Bis 30. November 2025.
www.kunstmuseumthun.ch
Das Band, das, über den Köpfen einer Reihe von Frauen gehalten, von einer Ansiedlung zur anderen reicht, ist nicht nur ein Band. Und das nicht, weil es tatsächlich ein ziemlich schönes ist, das sich farbintensiv vom grünen Wasser abhebt, es steht vor allem für eine Verbundenheit zwischen verschiedenen Ethnien in Malaysia. Von außen gesehen, gibt es zwischen diesen mehr Verbindendes als Trennendes. Doch bevor Yee I-Lann (*1971) 2018 eine Kollaboration mit den Frauen startete, existierte kaum ein gemeinsamer Alltag. Hier die früher seenomadisch lebenden Bajau Sama, die mittlerweile in Wasserdörfern wohnen und sehr arm, zudem staatenlos sind, dort die Bewohner des malaysischen Dorfs Omadal Island. Mittlerweile sind die Weberinnen beider Gruppen in der Wapo (Women’s Association of Omadal Island) vereint. Sie kümmern sich gemeinsam um den Prozess und die Vermarktung ihrer Produkte, neben den traditionellen Matten sind dies Taschen und andere Accessoires. In einem Interview sagte die malaysische Künstlerin Yee I-Lann einmal, es sei ihr Ehrgeiz, für diese Frauen eine nachhaltige häusliche Ökonomie zu schaffen, die auf handwerklichen Fähigkeiten beruhe und diese feiere. In einem Video, das im Kunstmuseum Thun in ihrer Ausstellung „Mansau-Ansau“ zu sehen ist, kann man verfolgen, wie die im Wasser stehenden Frauen, das Band über ihren Köpfen ausrollen und es dann wieder einrollen.
Es ist vielleicht ganz folgerichtig, dass Yee I-Lann ein bisschen von der Fotografie abgekommen ist und sich der traditionellen Webtechnik zugewandt hat. Die Pandanus-Matten, die aus Fasern der Schraubenpalme gemacht werden, waren 2022 bereits als Wandinstallation auf der Art Unlimited in Basel zu sehen. Die komplexe indigene Technik verhüllt es vielleicht zuerst, doch in den Matten ist jede erdenkliche Variante eines Tisches eingewebt. Er taucht vor dem Auge auf wie Fotos im Entwicklerbad, nur dass die Farben so gar nichts Naturgetreues haben. Die Weberinnen verwenden synthetische Färbemittel, die leuchtende gelbe und grüne Neontöne ergeben, aber auch ein sattes Purpurrot und Violett, vereinzelt sind Streifen von Plastik eingewebt, das angeschwemmt wurde.
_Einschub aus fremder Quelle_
(* ===== verification/Std.v ===== *)
(** * Strings and numbers of Rust's standard library

    What the programs use of it: [str] as its UTF-8 bytes, the decimal
    [Display] and [FromStr] of unsigned integers and of [Ipv4Addr], and the
    UTF-8 checks behind [String::from_utf8_lossy] and [std::env::args]. *)

From S2P Require Import Prelude.
From Stdlib Require Import Ascii.

(** A string literal. *)
Fixpoint str (s : string) : bytes :=
  match s with
  | EmptyString => []
  | String a s => Z.of_N (N_of_ascii a) :: str s
  end.

(** ** Decimal digits *)

(** [char::to_digit(10)]. *)
Definition to_digit (b : u8) : option Z :=
  if (48 <=? b) && (b <=? 57) then Some (b - 48) else None.

(** [Display] of an unsigned integer; a [u64] has at most 20 digits. *)
Fixpoint digits (fuel : nat) (n : Z) (acc : bytes) : bytes :=
  match fuel with
  | O => acc
  | S fuel' => let acc := (48 + n mod 10) :: acc in if n <? 10 then acc else digits fuel' (n / 10) acc
  end.

Definition display (n : Z) : bytes := digits 20 n [].
Arguments display : simpl never.

(** [FromStr] of a [w]-bit unsigned integer: a plus sign, then digits, at
    least one; a value that does not fit is an error. *)
Fixpoint parse_digits (w : Z) (acc : Z) (l : bytes) : option Z :=
  match l with
  | [] => Some acc
  | b :: l =>
      d ← to_digit b;
      let acc := acc * 10 + d in
      if acc <? 2 ^ w then parse_digits w acc l else None
  end.

Definition parse_uint (w : Z) (s : bytes) : option Z :=
  match s with
  | [] => None
  | b :: rest =>
      if bool_decide (rest = []) && ((b =? 43) || (b =? 45)) then None
      else parse_digits w 0 (if b =? 43 then rest else s)
  end.

(** ** [Ipv4Addr] *)

(** The digits of an octet: at most three. *)
Fixpoint read_digits (l : bytes) (result : Z) (count : nat) : option (Z * nat * bytes) :=
  match l with
  | [] => Some (result, count, [])
  | b :: l' =>
      match to_digit b with
      | None => Some (result, count, l)
      | Some d => if (3 <? S count)%nat then None else read_digits l' (result * 10 + d) (S count)
      end
  end.

(** An octet: no superfluous leading zero. *)
Definition read_octet (l : bytes) : option (u8 * bytes) :=
  '(r, count, rest) ← read_digits l 0 0;
  if (count =? 0)%nat then None
  else if bool_decide (head l = Some 48) && (1 <? count)%nat then None
  else if r <? 256 then Some (r, rest) else None.

Definition read_dot (l : bytes) : option bytes :=
  match l with b :: l => if b =? 46 then Some l else None | [] => None end.

(** [str::parse::<Ipv4Addr>()], and [u32::from] of the result. *)
Definition parse_ipv4 (s : bytes) : option u32 :=
  if (15 <? length s)%nat then None
  else
    '(a, s) ← read_octet s; s ← read_dot s;
    '(b, s) ← read_octet s; s ← read_dot s;
    '(c, s) ← read_octet s; s ← read_dot s;
    '(d, s) ← read_octet s;
    if bool_decide (s = []) then Some (u32_from_be_bytes a b c d) else None.

Definition display_octets (a b c d : u8) : bytes :=
  display a ++ 46 :: display b ++ 46 :: display c ++ 46 :: display d.

(** [Display] of an [Ipv4Addr]. *)
Definition display_ipv4 (addr : u32) : bytes :=
  display_octets (addr / 2 ^ 24 mod 256) (addr / 2 ^ 16 mod 256) (addr / 2 ^ 8 mod 256) (addr mod 256).

(** ** [String::from_utf8_lossy] *)

Definition within (lo hi b : Z) : bool := (lo <=? b) && (b <=? hi).

(** A byte past the end reads as zero. *)
Definition cont (b : u8) : bool := within 0x80 0xBF b.

(** The second byte that may follow a leading byte of three or four. *)
Definition second_ok (b c : u8) : bool :=
  if b =? 0xE0 then within 0xA0 0xBF c
  else if b =? 0xED then within 0x80 0x9F c
  else if b =? 0xF0 then within 0x90 0xBF c
  else if b =? 0xF4 then within 0x80 0x8F c
  else cont c.

(** The next sequence of a non-empty string: whether it is a character, and
    how many bytes it has. *)
Definition utf8_step (l : bytes) : bool * nat :=
  let b := l.[0] in
  if b <? 128 then (true, 1%nat)
  else if within 0xC2 0xDF b then (if cont l.[1] then (true, 2%nat) else (false, 1%nat))
  else if within 0xE0 0xEF b then
    if negb (second_ok b l.[1]) then (false, 1%nat)
    else if cont l.[2] then (true, 3%nat) else (false, 2%nat)
  else if within 0xF0 0xF4 b then
    if negb (second_ok b l.[1]) then (false, 1%nat)
    else if negb (cont l.[2]) then (false, 2%nat)
    else if cont l.[3] then (true, 4%nat) else (false, 3%nat)
  else (false, 1%nat).

(** U+FFFD in UTF-8. *)
Definition replacement : bytes := [0xEF; 0xBF; 0xBD].

Fixpoint lossy (fuel : nat) (l : bytes) : bytes :=
  match fuel, l with
  | O, _ | _, [] => []
  | S fuel', _ =>
      let '(ok, n) := utf8_step l in
      (if ok : bool then take n l else replacement) ++ lossy fuel' (drop n l)
  end.

Definition from_utf8_lossy (l : bytes) : bytes := lossy (length l) l.

(** [OsString::into_string] succeeds: every sequence is a character. *)
Fixpoint valid_utf8_from (fuel : nat) (l : bytes) : bool :=
  match fuel, l with
  | _, [] => true
  | O, _ => false
  | S fuel', _ => let '(ok, n) := utf8_step l in ok && valid_utf8_from fuel' (drop n l)
  end.

Definition valid_utf8 (l : bytes) : bool := valid_utf8_from (length l) l.

(** ** Lemmas *)

Lemma to_digit_ok d : 0 ≤ d < 10 → to_digit (48 + d) = Some d.
Proof.
  intros. unfold to_digit. destruct (Z.leb_spec 48 (48 + d)); [|lia]. destruct (Z.leb_spec (48 + d) 57); [|lia].
  cbn. f_equal. lia.
Qed.

Lemma to_digit_Some b d : to_digit b = Some d → b = 48 + d ∧ 0 ≤ d < 10.
Proof.
  unfold to_digit. destruct (Z.leb_spec 48 b), (Z.leb_spec b 57); cbn; intros [= <-]. lia.
Qed.

Lemma digits_parse w fuel n acc :
  0 ≤ n → n < 10 ^ Z.of_nat fuel → (0 < fuel)%nat → n < 2 ^ w →
  parse_digits w 0 (digits fuel n acc) = parse_digits w n acc.
Proof.
  revert n acc. induction fuel as [|fuel IH]; intros n acc H0 Hf Hp Hw; [lia|]. cbn [digits].
  pose proof (Z.mod_pos_bound n 10 ltac:(lia)) as Hd. destruct (Z.ltb_spec n 10).
  - rewrite Z.mod_small by lia. cbn [parse_digits]. rewrite to_digit_ok by lia. cbn [mbind option_bind].
    by rewrite (proj2 (Z.ltb_lt _ _)) by lia.
  - rewrite Nat2Z.inj_succ, Z.pow_succ_r in Hf by lia.
    pose proof (Z.div_mod n 10 ltac:(lia)) as Hdm.
    assert (Hq : n / 10 < 10 ^ Z.of_nat fuel) by (apply Z.div_lt_upper_bound; lia).
    rewrite IH; [|apply Z.div_pos; lia|exact Hq| |lia].
    + cbn [parse_digits]. rewrite to_digit_ok by lia. cbn [mbind option_bind].
      replace (n / 10 * 10 + n mod 10) with n by lia. by rewrite (proj2 (Z.ltb_lt _ _)) by lia.
    + destruct fuel; [|lia]. cbn in Hf. lia.
Qed.

(** Every byte written is a digit. *)
Lemma digits_head fuel n acc :
  (0 < fuel)%nat → 0 ≤ n → ∃ b l, digits fuel n acc = b :: l ∧ 48 ≤ b ≤ 57.
Proof.
  revert n acc. induction fuel as [|fuel IH]; intros n acc Hf Hn; [lia|]. cbn [digits].
  pose proof (Z.mod_pos_bound n 10 ltac:(lia)) as Hd.
  destruct (Z.ltb_spec n 10); [eexists _, acc; split; [done|lia]|].
  destruct fuel as [|fuel]; [cbn; eexists _, acc; split; [done|lia]|]. apply IH; [lia|apply Z.div_pos; lia].
Qed.

Lemma parse_display w n : 0 ≤ n < 2 ^ w → n < 2 ^ 64 → parse_uint w (display n) = Some n.
Proof.
  intros Hn H64. unfold display. destruct (digits_head 20 n [] ltac:(lia) ltac:(lia)) as (b & l & E & Hb).
  pose proof (digits_parse w 20 n [] (proj1 Hn) ltac:(change (10 ^ Z.of_nat 20) with 100000000000000000000; lia)
    ltac:(lia) (proj2 Hn)) as Hp.
  rewrite E in Hp |- *. cbn [parse_uint]. destruct (Z.eqb_spec b 43); [lia|]. destruct (Z.eqb_spec b 45); [lia|].
  cbn [orb]. by rewrite andb_false_r.
Qed.

(** What parses is in range. *)
Lemma parse_digits_range w acc l n : 0 ≤ acc < 2 ^ w → parse_digits w acc l = Some n → 0 ≤ n < 2 ^ w.
Proof.
  revert acc. induction l as [|b l IH]; intros acc Ha; cbn [parse_digits]; [by intros [= <-]|].
  destruct (to_digit b) as [d|] eqn:Ed; [|done]. apply to_digit_Some in Ed as [_ Hd]. cbn [mbind option_bind].
  destruct (Z.ltb_spec (acc * 10 + d) (2 ^ w)); [|done]. apply IH. lia.
Qed.

Lemma parse_uint_range w s n : 0 ≤ w → parse_uint w s = Some n → uN w n.
Proof.
  intros Hw. destruct s as [|b rest]; [done|]. cbn [parse_uint]. destruct (_ && _); [done|].
  apply parse_digits_range. pose proof (Z.pow_pos_nonneg 2 w). lia.
Qed.

(** *** Octets *)

(** Up to three digits, without leading zeros. *)
Definition octet_digits (d1 d2 d3 : Z) : bytes :=
  if d1 =? 0 then if d2 =? 0 then [48 + d3] else [48 + d2; 48 + d3] else [48 + d1; 48 + d2; 48 + d3].

Lemma display_octet n : is_u8 n → display n = octet_digits (n / 100) (n / 10 mod 10) (n mod 10).
Proof.
  assert (H : forallb (λ n, bool_decide (display n = octet_digits (n / 100) (n / 10 mod 10) (n mod 10)))
    (seqZ 0 256) = true) by (vm_compute; reflexivity).
  intros Hn. rewrite forallb_forall in H. specialize (H n). rewrite bool_decide_eq_true in H. apply H.
  apply list_elem_of_In, elem_of_seqZ. unfold uN in Hn. lia.
Qed.

(** Three digits give back their number. *)
Lemma display_digits d1 d2 d3 :
  0 ≤ d1 < 10 → 0 ≤ d2 < 10 → 0 ≤ d3 < 10 → 100 * d1 + 10 * d2 + d3 < 256 →
  display (100 * d1 + 10 * d2 + d3) = octet_digits d1 d2 d3.
Proof. intros. rewrite display_octet by (unfold uN; lia). f_equal; zdm. Qed.

(** The next byte is not a digit. *)
Definition no_digit (l : bytes) : Prop := match l with b :: _ => to_digit b = None | [] => True end.

Lemma read_digits_stop l r n : no_digit l → read_digits l r n = Some (r, n, l).
Proof. destruct l as [|b l]; [done|]. cbn. by intros ->. Qed.

Lemma read_octet_display n rest : is_u8 n → no_digit rest → read_octet (display n ++ rest) = Some (n, rest).
Proof.
  intros Hn Hr. rewrite display_octet by done. unfold octet_digits, read_octet.
  assert (D1 : 0 ≤ n / 100 < 10) by zdm. assert (D2 : 0 ≤ n / 10 mod 10 < 10) by zdm.
  assert (D3 : 0 ≤ n mod 10 < 10) by zdm.
  assert (E : n = 100 * (n / 100) + 10 * (n / 10 mod 10) + n mod 10) by zdm.
  set (d1 := n / 100) in *. set (d2 := n / 10 mod 10) in *. set (d3 := n mod 10) in *. clearbody d1 d2 d3.
  assert (Hlt : (n <? 256) = true) by (apply Z.ltb_lt; unfold uN in Hn; lia).
  destruct (Z.eqb_spec d1 0) as [->|H1]; [destruct (Z.eqb_spec d2 0) as [->|H2]|]; cbn [app read_digits];
    rewrite !to_digit_ok by done; cbn; rewrite read_digits_stop by done; cbn [mbind option_bind Nat.eqb Nat.ltb Nat.leb].
  - replace (0 * 10 + d3) with n by lia. by rewrite andb_false_r, Hlt.
  - replace ((0 * 10 + d2) * 10 + d3) with n by lia.
    rewrite bool_decide_eq_false_2 by (cbn; intros [= ?]; lia). by rewrite Hlt.
  - replace (((0 * 10 + d1) * 10 + d2) * 10 + d3) with n by lia.
    rewrite bool_decide_eq_false_2 by (cbn; intros [= ?]; lia). by rewrite Hlt.
Qed.

Lemma read_digits_inv l r0 c0 r c rest :
  (c0 ≤ 3)%nat → read_digits l r0 c0 = Some (r, c, rest) →
  ∃ ds, l = (Z.add 48 <$> ds) ++ rest ∧ Forall (λ d, 0 ≤ d < 10) ds ∧ c = (c0 + length ds)%nat ∧ (c ≤ 3)%nat ∧
    r = fold_left (λ a d, a * 10 + d) ds r0.
Proof.
  revert r0 c0. induction l as [|b l IH]; intros r0 c0 Hc; cbn [read_digits].
  { intros [= <- <- <-]. exists []. split_and!; cbn; auto. }
  destruct (to_digit b) as [d|] eqn:Ed.
  2:{ intros [= <- <- <-]. exists []. split_and!; cbn; auto. }
  apply to_digit_Some in Ed as [-> Hd]. destruct (Nat.ltb_spec 3 (S c0)); [done|].
  intros (ds & -> & Hds & -> & Hle & ->)%IH; [|lia]. exists (d :: ds).
  split_and!; cbn; [done|by constructor|lia|lia|done].
Qed.

Lemma read_octet_inv l n rest : read_octet l = Some (n, rest) → is_u8 n ∧ l = display n ++ rest.
Proof.
  unfold read_octet. destruct (read_digits l 0 0) as [[[r c] rest']|] eqn:E; [|done]. cbn [mbind option_bind].
  apply read_digits_inv in E as (ds & -> & Hds & -> & Hle & ->); [|lia].
  destruct (Nat.eqb_spec (0 + length ds) 0); [done|]. destruct (_ && _) eqn:Hz; [done|].
  destruct (Z.ltb_spec (fold_left (λ a d, a * 10 + d) ds 0) 256) as [Hlt|]; [|done]. intros [= <- <-].
  assert (Hzero : ∀ d d' t, ds = d :: d' :: t → d ≠ 0).
  { intros d d' t -> ->. by rewrite bool_decide_eq_true_2 in Hz. }
  destruct ds as [|d1 [|d2 [|d3 [|d4 ds]]]]; cbn in *; try lia; decompose_Forall_hyps.
  - split; [unfold uN; lia|]. replace (0 * 10 + d1) with (100 * 0 + 10 * 0 + d1) by lia.
    by rewrite display_digits by lia.
  - specialize (Hzero d1 d2 [] eq_refl). split; [unfold uN; lia|].
    replace ((0 * 10 + d1) * 10 + d2) with (100 * 0 + 10 * d1 + d2) by lia. rewrite display_digits by lia.
    unfold octet_digits. by destruct (Z.eqb_spec d1 0).
  - specialize (Hzero d1 d2 [d3] eq_refl). split; [unfold uN; lia|].
    replace (((0 * 10 + d1) * 10 + d2) * 10 + d3) with (100 * d1 + 10 * d2 + d3) by lia. rewrite display_digits by lia.
    unfold octet_digits. by destruct (Z.eqb_spec d1 0).
Qed.

(** *** Addresses *)

Lemma length_display_octet n : is_u8 n → (length (display n) ≤ 3)%nat.
Proof. intros. rewrite display_octet by done. unfold octet_digits. repeat case_match; cbn; lia. Qed.

Lemma read_dot_inv l rest : read_dot l = Some rest → l = 46 :: rest.
Proof. destruct l as [|b l]; [done|]. cbn. destruct (Z.eqb_spec b 46) as [->|]; [by intros [= ->]|done]. Qed.

Lemma parse_octets a b c d : is_u8 a → is_u8 b → is_u8 c → is_u8 d →
  parse_ipv4 (display_octets a b c d) = Some (u32_from_be_bytes a b c d).
Proof.
  intros Ha Hb Hc Hd. unfold parse_ipv4, display_octets.
  destruct (Nat.ltb_spec 15 (length (display a ++ 46 :: display b ++ 46 :: display c ++ 46 :: display d))) as [Hl|].
  { repeat (rewrite length_app in Hl || cbn [length] in Hl).
    pose proof (length_display_octet a Ha). pose proof (length_display_octet b Hb).
    pose proof (length_display_octet c Hc). pose proof (length_display_octet d Hd). lia. }
  rewrite read_octet_display by done. cbn. rewrite read_octet_display by done. cbn.
  rewrite read_octet_display by done. cbn. rewrite <- (app_nil_r (display d)), read_octet_display by done. done.
Qed.

Lemma parse_ipv4_inv s addr : parse_ipv4 s = Some addr →
  ∃ a b c d, is_u8 a ∧ is_u8 b ∧ is_u8 c ∧ is_u8 d ∧ s = display_octets a b c d ∧ addr = u32_from_be_bytes a b c d.
Proof.
  unfold parse_ipv4. destruct (_ <? _)%nat; [done|].
  destruct (read_octet s) as [[a s1]|] eqn:E1; [|done]. cbn [mbind option_bind].
  destruct (read_dot s1) as [s2|] eqn:E2; [|done]. cbn [mbind option_bind].
  destruct (read_octet s2) as [[b s3]|] eqn:E3; [|done]. cbn [mbind option_bind].
  destruct (read_dot s3) as [s4|] eqn:E4; [|done]. cbn [mbind option_bind].
  destruct (read_octet s4) as [[c s5]|] eqn:E5; [|done]. cbn [mbind option_bind].
  destruct (read_dot s5) as [s6|] eqn:E6; [|done]. cbn [mbind option_bind].
  destruct (read_octet s6) as [[d s7]|] eqn:E7; [|done]. cbn [mbind option_bind].
  case_bool_decide as Hn; [|done]. intros [= <-].
  apply read_octet_inv in E1 as [? ->], E3 as [? ->], E5 as [? ->], E7 as [? ->].
  apply read_dot_inv in E2 as ->, E4 as ->, E6 as ->. subst s7.
  exists a, b, c, d. unfold display_octets. rewrite app_nil_r. done.
Qed.

Lemma display_ipv4_octets a b c d : is_u8 a → is_u8 b → is_u8 c → is_u8 d →
  display_ipv4 (u32_from_be_bytes a b c d) = display_octets a b c d.
Proof. intros. unfold display_ipv4, u32_from_be_bytes. f_equal; zdm. Qed.

(** *** Valid text survives [from_utf8_lossy] *)

Lemma lossy_ascii fuel l : Forall (λ b, 0 ≤ b < 128) l → (length l ≤ fuel)%nat → lossy fuel l = l.
Proof.
  revert l. induction fuel as [|fuel IH]; intros [|b l] Ha Hl; cbn in Hl; try done; [lia|].
  apply Forall_cons_iff in Ha as [Hb Ha]. cbn [lossy]. unfold utf8_step. cbn.
  destruct (Z.ltb_spec b 128); [|lia]. cbn. rewrite drop_0, IH by (done || lia). done.
Qed.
In Thun bettet sich diese Wandinstallation „Tikar/Meja/Plastik“ in Yee I-Lanns frühere Arbeiten ein. Denn auch die sieben Tänzer der Performance „Pangkis“ sind miteinander verbunden. Gewebte deckelartige, gemusterte Kopfbedeckungen enden in Schnüren, die auf verwirrende Weise miteinander verdreht sind. Manchmal klinken die Performer sich aus der Reihe aus, doch die längste Zeit zwingen diese Hüte die Performer zu aufeinander abgestimmten Bewegungen. Yee I-Lann greift hier zeremonielle Hüte von Kriegern aus dem Norden Borneos auf. Gut zehn Jahre zuvor ist die Serie „Picturing Power“ entstanden, Prints, die auf dem Prinzip der Montage beruhen. Auf einer der Arbeiten sieht man vereinzelte Bahntrassen, einheimische Arbeiter und in einem Büro, das auf drei Seiten offen ist, einen Kolonialbeamten. Während alle anderen stehen oder laufen, sitzt er am Tisch und scheint von dort das Land zu verwalten, es durch die Bahn zu erschließen und seine Ressourcen zu verwerten, seien es Rohstoffe oder Menschen. An der Wand des Büros ist die Abbildung eines Schiffes der Rotterdamschen Lloyd zu erkennen. Die historischen Fotos hat Yee I-Lann im Wereldmuseum in Amsterdam gefunden, das 1864 als Kolonialmuseum in Haarlem gegründet wurde. Die Rechnung mag ein bisschen schlicht sein, ist aber wirkungsvoll. Tische gehören der Machtsphäre der Kolonialherrscher an, sie drücken Hierarchien aus, während die Matten für ein traditionelles Miteinander stehen. In Thun ist eine schlichte einfarbige Matte wie ein langer Läufer auf dem Boden ausgebreitet, er ist eine Einladung zu einer Zusammenkunft. Man wird auf einer Matte geboren und stirbt dort, heißt es. Es ist also durchaus bezeichnend, dass die Tische in „Tikar/Meja/Plastik“ eingewebt sind, wodurch ihnen einerseits die bedrohliche Plastizität genommen wird, andererseits eignen die Weberinnen sie sich damit an.